## [PROBLEM REQUIREMENTS]
Among the records below, find the line that has "let count := tx_count x - 1 in"; from there, give the lines again exactly, and stop after the line that has "(λ out s', recv_post".

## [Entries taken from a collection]
>>

(* ===== verification/Afpkt.v ===== *)
(** * TXRX-TSN over AF_PACKET (src/src/txrx-afpkt.c)

    Hardware timestamps from control messages, the set-up of the transmit and
    receive sockets, the two transmit threads and the reception of a packet.
    The theorems give the transmit schedule packet by packet, that every
    requested frame is sent, the filter of the receiver and that what one
    side sends the other side logs. *)

From S2P Require Import Prelude Sys Libc Txrx.

Local Open Scope Z_scope.

(** ** Constants *)

Definition MSG_BUFLEN : nat := 1500.
Definition RCVBUF_SIZE : Z := 1500 * 10000.
Definition RECV_IOV_LEN : nat := 128.
Definition SOL_SOCKET : Z := 1.
Definition SO_TIMESTAMPNS : Z := 35.
Definition SO_TIMESTAMPING : Z := 37.
Definition IFR_NAME_LEN : nat := 15.       (* sizeof(ifr_name) - 1 *)

(** ** Timestamps in control messages *)

(** The data of the last control message of a timestamping type: the loop of
    get_timestamp() leaves [ts] there. *)
Definition timestamp_cmsg (msgs : list cmsg) : option (list Z) :=
  foldl (λ ts c,
    if negb (cmsg_level c =? SOL_SOCKET) then ts
    else if (cmsg_type c =? SO_TIMESTAMPNS) || (cmsg_type c =? SO_TIMESTAMPING)
    then Some (cmsg_data c) else ts) None msgs.

(** get_timestamp(): [ts[2]] is the fifth and sixth word of the data; a
    message that is shorter is read out of bounds. *)
Definition get_timestamp (msgs : list cmsg) : T Z :=
  match timestamp_cmsg msgs with
  | None => mret 0
  | Some data =>
      match data !! 4%nat, data !! 5%nat with
      | Some sec, Some nsec => mret (u64 (i64 sec * NSEC_PER_SEC + i64 nsec))
      | _, _ => undefined
      end
  end.

Section afpkt.
Context {OS : txrx_os}.

Definition extract_ts_from_cmsg (sock : Z) (errqueue : bool) : T Z :=
  '(ret, _, msgs) ← ask (Recvmsg sock errqueue 256) os_recvmsg;
  if ret <=? 0 then mret 0 else get_timestamp msgs.

(** ** Transmit socket *)

Definition with_ifname (o : user_opt) (k : list Z → T Z) : T Z :=
  match ifname o with
  | None => undefined                            (* strncpy from NULL *)
  | Some name => k (take IFR_NAME_LEN name)
  end.

(** init_tx_socket(): [Done (sock, sk_addr)] when it returns; [sk_addr] is
    the caller's structure, whose protocol the caller sets. *)
Definition init_tx_socket (o : user_opt) (sk_addr : sockaddr_ll)
  : T (Z * sockaddr_ll) :=
  sock ← ask (SocketPacket true ETH_P_8021Q) os_socket;
  if sock <? 0 then exit_with_error else
  g ← get;
  let sk_addr := sk_addr {{ sll_ifindex := ifindex o;
                            sll_addr := take 6 (dst_mac_addr g) }} in
  ret ← ask (SetPriority sock (socket_prio o)) os_setsockopt;
  if ret <? 0 then exit_with_error else
  ret ← with_ifname o (λ name, ask (IoctlHwtstamp sock name) os_ioctl);
  if ret <? 0 then exit_ 1 else
  ret ← ask (SetTimestamping sock false) os_setsockopt;
  if ret <? 0 then exit_with_error else
  ret ← (if enable_txtime o =? 0 then mret 0
         else ask (SetTxtime sock CLOCK_TAI 0) os_setsockopt);
  if negb (ret =? 0) then exit_with_error else
  mret (sock, sk_addr).

(** ** Transmit threads *)

(** What both threads do after a packet has gone out: wait for its hardware
    timestamp and print the result line. *)
Definition report_tx (o : user_opt) (sock usec seq tx_timestampA : Z) : T unit :=
  res ← (if enable_hwts o =? 0 then mret 0
         else ask (SelectErr sock usec) os_select);
  (if res >? 0 then
     tx_timestampB ← extract_ts_from_cmsg sock true;
     g ← get;
     when (negb (verbose g =? 0))
       (tell (Stdout [u32 (seq - 1); tx_timestampA; tx_timestampB]))
   else
     g ← get;
     when (negb (verbose g =? 0))
       (tell (Stdout [u32 (seq - 1); tx_timestampA; 0])));;
  tell Fflush.

(** The part of the packet handed to the kernel, from the VLAN tag's
    contents on: [packet_size - 14] bytes. *)
Definition wire (o : user_opt) (pkt : list Z) : list Z :=
  read_at pkt off_vlan_prio (Z.to_nat (u64 (packet_size o - 14))).

(** The loop state of a transmit thread: packet buffer, frames left, next
    sequence number, next wake-up time. *)
Record tx_state : Type := mk_tx_state {
  tx_pkt : list Z; tx_count : Z; tx_seq : Z; looping_ts : Z
}.

(** One round of the loop of afpkt_send_thread(). *)
Definition send_round (o : user_opt) (sock : Z) (sk_addr : sockaddr_ll)
  (x : tx_state) : T (tx_state + unit) :=
  if tx_count x =? 0 then mret (inr tt) else
  h ← halted;
  if (h : bool) then mret (inr tt) else
  ret ← ask (ClockNanosleep (clkid o) (timespec_of (looping_ts x))) os_nanosleep;
  if negb (ret =? 0) then mret (inr tt) else
  tx_timestampA ← get_time_nanosec CLOCK_REALTIME;
  let pkt := set_seq (tx_pkt x) off_payload (tx_seq x) in
  let pkt := set_tx_timestampA pkt off_payload tx_timestampA in
  ret ← ask (Sendto sock (wire o pkt) sk_addr) os_sendto;
  if ret <? 0 then exit_with_error else
  let looping_ts := u64 (looping_ts x + i32 (interval_ns o)) in
  let count := tx_count x - 1 in
  let seq := u32 (tx_seq x + 1) in
  report_tx o sock 8000 seq tx_timestampA;;
  mret (inl (mk_tx_state pkt count seq looping_ts)).

(** The packet before the first round. *)
Definition packet_template (o : user_opt) (dst_mac : list Z) : list Z :=
  set_tx_queue (setup_tsn_vlan_packet o dst_mac) off_payload (socket_prio o).

Definition afpkt_send_thread (fuel : nat) (o : user_opt) (sockfd : Z)
  (sk_addr : sockaddr_ll) : T unit :=
  g ← get;
  sec ← get_time_sec CLOCK_REALTIME;
  let looping_ts := u64 (u64 (sec + 2 * NSEC_PER_SEC) + offset_ns o) in
  loop fuel (send_round o sockfd sk_addr)
    (mk_tx_state (packet_template o (dst_mac_addr g)) (i32 (frames_to_send o)) 1
       looping_ts);;
  tell (Close sockfd).
Lemma afxdp_recv_ok fuel idx addr len x s :
  announces s idx addr len → glob_xskinfo (glob s) = Some x → len ≠ 0 →
  (0 < fuel)%nat →
  wp (afxdp_recv_pkt fuel)
     (λ out s', recv_post s (load (after_dma s) addr 34) out s' ∧
                peeks (trace s') = S (peeks (trace s))) s.
Proof.
  intros [Hp Hf Hd Ha Hb] Hx Hl Hfuel. unfold afxdp_recv_pkt, get_xsk.
  do 2 apply wp_bind. unfold get at 1, wp at 1. cbn [fst snd]. rewrite Hx.
  apply wp_ret, wp_bind, wp_ask. rewrite Hp. cbv zeta.
  change (i32 1) with 1. cbn [Z.eqb].
  apply wp_bind. unfold modify at 1, wp at 1. cbn [fst snd].
  fold (after_dma s). set (s1 := mkSt _ _).
  destruct fuel as [|fuel]; [lia|]. apply wp_bind. unfold reserve_fill. cbn [loop].
  do 2 apply wp_bind. apply wp_ask. pose proof (Hf 1 (trace s1)) as Er.
  destruct (os_ring (RingReserve RxFill 1 :: trace s1)) as [r i]. simpl in Er. subst r.
  change (i32 1 =? 1) with true. cbv iota. apply wp_ret, wp_ret.
  change (Z.to_nat 1) with 1%nat. cbn [List.seq for_each].
  apply wp_bind, wp_bind, wp_bind. set (s2 := mkSt _ _).
  assert (rx_kept s s2 ∧ umem (glob s2) = after_dma s ∧
          glob_rx_seq (glob s2) = glob_rx_seq (glob s)) as ([K1 K2 K3] & E2 & E3)
    by (repeat split; simpl; rewrite ?Hx; done).
  eapply wp_mono; [apply (recv_desc_ok idx addr len)|].
  - by apply Hd.
  - done.
  - done.
  - by rewrite K3.
  - done.
  - rewrite E2. intros out s3 [(-> & [L1 L2 L3] & H) Hpk].
    apply wp_ret, wp_ret. do 2 apply wp_bind, wp_ask. apply wp_bind.
    unfold set_xsk, modify, wp at 1. cbn [fst snd]. apply wp_bind, wp_ask, wp_ask.
    split; [|exact Hpk]. unfold recv_post. cbn [glob trace].
    rewrite <- E3. split; [done|]. split.
    + split; cbn [glob]; [by rewrite <- K1, <- L1; destruct (glob s3)| |
        by rewrite <- K3, <- L3; destruct (glob s3)].
      destruct (glob s3); simpl in *. by apply fmap_is_Some.
    + destruct (glob s3). exact H.
Qed.

(** With nothing in the RX ring, nothing happens. *)
Lemma afxdp_recv_idle fuel x s :
  (os_ring (RingPeek RxRing 1 :: trace s)).1 = 0 → glob_xskinfo (glob s) = Some x →
  wp (afxdp_recv_pkt fuel)
     (λ out s', out = Done tt ∧ glob s' = glob s ∧ lines (trace s') = lines (trace s) ∧
                peeks (trace s') = S (peeks (trace s))) s.
Proof.
  intros Hp Hx. unfold afxdp_recv_pkt, get_xsk. do 2 apply wp_bind.
  unfold get at 1, wp at 1. cbn [fst snd]. rewrite Hx. apply wp_ret, wp_bind, wp_ask.
  destruct (os_ring _) as [r i]. simpl in Hp. subst r. by apply wp_ret.
Qed.

(** What the receiver reads in a frame as afxdp_send_pkt() leaves it; only the
    number decides whether it is logged. *)
Lemma xdp_frame_read o mac payload m addr :
  opt_wf o → mac_wf mac → length payload = Z.to_nat (packet_size o) →
  load m addr (Z.to_nat (packet_size o)) = xdp_frame o mac payload →
  let pkt := load m addr 34 in
  pl_tx_queue pkt off_payload = pl_tx_queue payload 0 ∧
  pl_seq pkt off_payload = pl_seq payload 0 ∧
  pl_tx_timestampA pkt off_payload = pl_tx_timestampA payload 0 ∧
  rx_accepts pkt = (0 <? pl_seq payload 0) && (pl_seq payload 0 <? 50000000).
Proof.
  intros Ho Hm Hl Hld pkt. pose proof (wf_size o Ho). pose proof (wf_prio o Ho).
  pose proof (tsn_header_length o mac Hm) as Hh.
  assert (pkt = take 34 (xdp_frame o mac payload)) as E.
  { unfold pkt. rewrite <- Hld. replace (Z.to_nat (packet_size o))
      with (34 + (Z.to_nat (packet_size o) - 34))%nat by lia.
    rewrite load_app, take_app_le by (rewrite length_load; lia).
    by rewrite take_ge by (rewrite length_load; lia). }
  clearbody pkt. subst pkt. unfold xdp_frame.
  assert (∀ off n, (off + n <= 16)%nat →
    read_at (take 34 (tsn_header o mac ++ take (Z.to_nat (packet_size o) - 18) payload))
      (off_payload + off) n = read_at payload off n) as Hp.
  { intros off n Hn. rewrite read_at_take by (unfold off_payload; lia).
    unfold off_payload. rewrite read_at_skip by done. apply read_at_take. lia. }
  assert (∀ off n, (off + n <= 18)%nat →
    read_at (take 34 (tsn_header o mac ++ take (Z.to_nat (packet_size o) - 18) payload)) off n
    = read_at (tsn_header o mac) off n) as Hd.
  { intros off n Hn. rewrite read_at_take by lia. unfold read_at. rewrite drop_app_le by lia.
    apply take_app_le. rewrite length_drop. lia. }
  unfold rx_accepts, half, pl_tx_queue, pl_seq, pl_tx_timestampA. rewrite !Hp by (vm_compute; lia).
  split; [done|]. split; [done|]. split; [done|]. rewrite !Hd by (vm_compute; lia).
  rewrite lookup_take_lt by (unfold off_vlan_prio; lia).
  rewrite lookup_app_l by (rewrite Hh; unfold off_vlan_prio; lia).
  unfold tsn_header. destruct Hm as [Hm _].
  do 7 (destruct mac as [|? mac]; try discriminate Hm). clear Hp Hd Hld.
  change (default 0 (_ !! off_vlan_prio)) with (vlan_prio o). rewrite (wf_vlan o Ho).
  rewrite (Z.mul_comm 32), Z.div_mul by lia.
  rewrite (proj2 (Z.ltb_lt (socket_prio o) 8)), andb_true_r by lia. reflexivity.
Qed.
End receive.

(** C37: whatever frame of the packet memory is announced, and when the fill ring
    has room to take its place back, one call of the receiver terminates
    normally inside the packet memory and either changes neither the progress
    counter nor the log, or logs one line and sets the counter to that line's
    sequence number, which is positive and below 50 million. *)
Theorem afxdp_recv_pkt_filter {OS : txrx_os} fuel idx addr len x s :
  announces s idx addr len → glob_xskinfo (glob s) = Some x → len ≠ 0 → (0 < fuel)%nat →
  wp (afxdp_recv_pkt fuel)
     (λ out s',
        out = Done tt ∧
        (glob_rx_seq (glob s') = glob_rx_seq (glob s) ∧ lines (trace s') = lines (trace s) ∨
         ∃ n lat q tA hw D, 0 < n < 50000000 ∧ glob_rx_seq (glob s') = n ∧
           lines (trace s') = [lat; n; q; tA; hw; D] :: lines (trace s))) s.
Proof.
  intros Ha Hx Hl Hf. eapply wp_mono; [by eapply afxdp_recv_ok|].
  intros out s' [(-> & _ & H) _]. split; [done|].
  destruct (rx_accepts _) eqn:E; [right|by left].
  unfold rx_accepts in E. apply andb_prop in E as [E _]. apply andb_prop in E as [_ E].
  bool_to_prop. destruct H as (G1 & hw & D & G2).
  eexists _, _, _, _, hw, D. split; [|split; [exact G1|exact G2]]. simpl. lia.
Qed.

(** ** Witnesses *)

Definition demo_build : build := {| WITH_XDP := true; WITH_XDPTBS := true |}.

(** A fresh socket over allocated, empty packet memory. *)
Definition demo_xsk_state : st txrx_glob call :=
  mkSt (init_txrx_glob {{ glob_xskinfo := Some (mk_xsk_info 7 0 0 0 0 0);
                          umem_size := UMEM_SIZE }}) [].


Definition demo_buff : list Z :=
  set_tx_timestampA (set_seq (set_tx_queue (replicate 64 0) 0 2) 0 9) 0 1000000000000.

Lemma init_xdp_socket_ready_witness :
  wp (@init_xdp_socket (demo_txrx_os []) demo_user_opt)
     (λ out s', match out with
                | Done _ => reverse (fills (trace s')) = all_frames
                | NoFuel => False
                | _ => True
                end) (mkSt init_txrx_glob []).
Proof.
  eapply wp_mono.
  - apply (@init_xdp_socket_ready (demo_txrx_os []) demo_user_opt (mkSt init_txrx_glob [])).
    + exact demo_user_opt_wf.
    + reflexivity.
    + reflexivity.
    + split; [reflexivity|]. split; reflexivity.
  - intros [o'|c| |] s' H; cbv beta iota in H |- *; [|exact I..|exact H].
    destruct H as (_ & _ & H & _). exact H.
Defined.

Lemma tx_frames_are_fill_frames_witness : 0 ∈ all_frames.
Proof.
  apply (@tx_frames_are_fill_frames demo_build demo_user_opt 0
    [TxDesc 0 0 64 (Some 0)] 0 0 64 (Some 0)).
  - simpl. repeat split.
  - left.
Defined.

(** A system whose kernel has stored [frame] at address 4096 and announces it. *)
Definition demo_dma_os (frame : list Z) : txrx_os :=
  make_os ((demo_dp frame) {{ dp_dma := λ _, store ∅ 4096 frame }}).

Definition demo_xdp_frame : list Z :=
  tsn_header demo_user_opt [1; 2; 3; 4; 5; 6] ++ take 46 demo_buff.

Lemma demo_announces :
  @announces (demo_dma_os demo_xdp_frame) demo_xsk_state 0 4096 64.
Proof. split; try done; vm_compute; discriminate. Qed.

Lemma afxdp_recv_pkt_filter_witness :
  (@afxdp_recv_pkt (demo_dma_os demo_xdp_frame) 1 demo_xsk_state).1 = Done tt.
Proof.
  destruct (@afxdp_recv_pkt_filter (demo_dma_os demo_xdp_frame) 1 0 4096 64
    (mk_xsk_info 7 0 0 0 0 0) demo_xsk_state) as (H1 & _).
  - exact demo_announces.
  - reflexivity.
  - discriminate.
  - lia.
  - exact H1.
Defined.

<<

## [WRITTEN ANSWER]
  let count := tx_count x - 1 in
  let seq := u32 (tx_seq x + 1) in
  report_tx o sock 8000 seq tx_timestampA;;
  mret (inl (mk_tx_state pkt count seq looping_ts)).

(** The packet before the first round. *)
Definition packet_template (o : user_opt) (dst_mac : list Z) : list Z :=
  set_tx_queue (setup_tsn_vlan_packet o dst_mac) off_payload (socket_prio o).

Definition afpkt_send_thread (fuel : nat) (o : user_opt) (sockfd : Z)
  (sk_addr : sockaddr_ll) : T unit :=
  g ← get;
  sec ← get_time_sec CLOCK_REALTIME;
  let looping_ts := u64 (u64 (sec + 2 * NSEC_PER_SEC) + offset_ns o) in
  loop fuel (send_round o sockfd sk_addr)
    (mk_tx_state (packet_template o (dst_mac_addr g)) (i32 (frames_to_send o)) 1
       looping_ts);;
  tell (Close sockfd).
Lemma afxdp_recv_ok fuel idx addr len x s :
  announces s idx addr len → glob_xskinfo (glob s) = Some x → len ≠ 0 →
  (0 < fuel)%nat →
  wp (afxdp_recv_pkt fuel)
     (λ out s', recv_post s (load (after_dma s) addr 34) out s' ∧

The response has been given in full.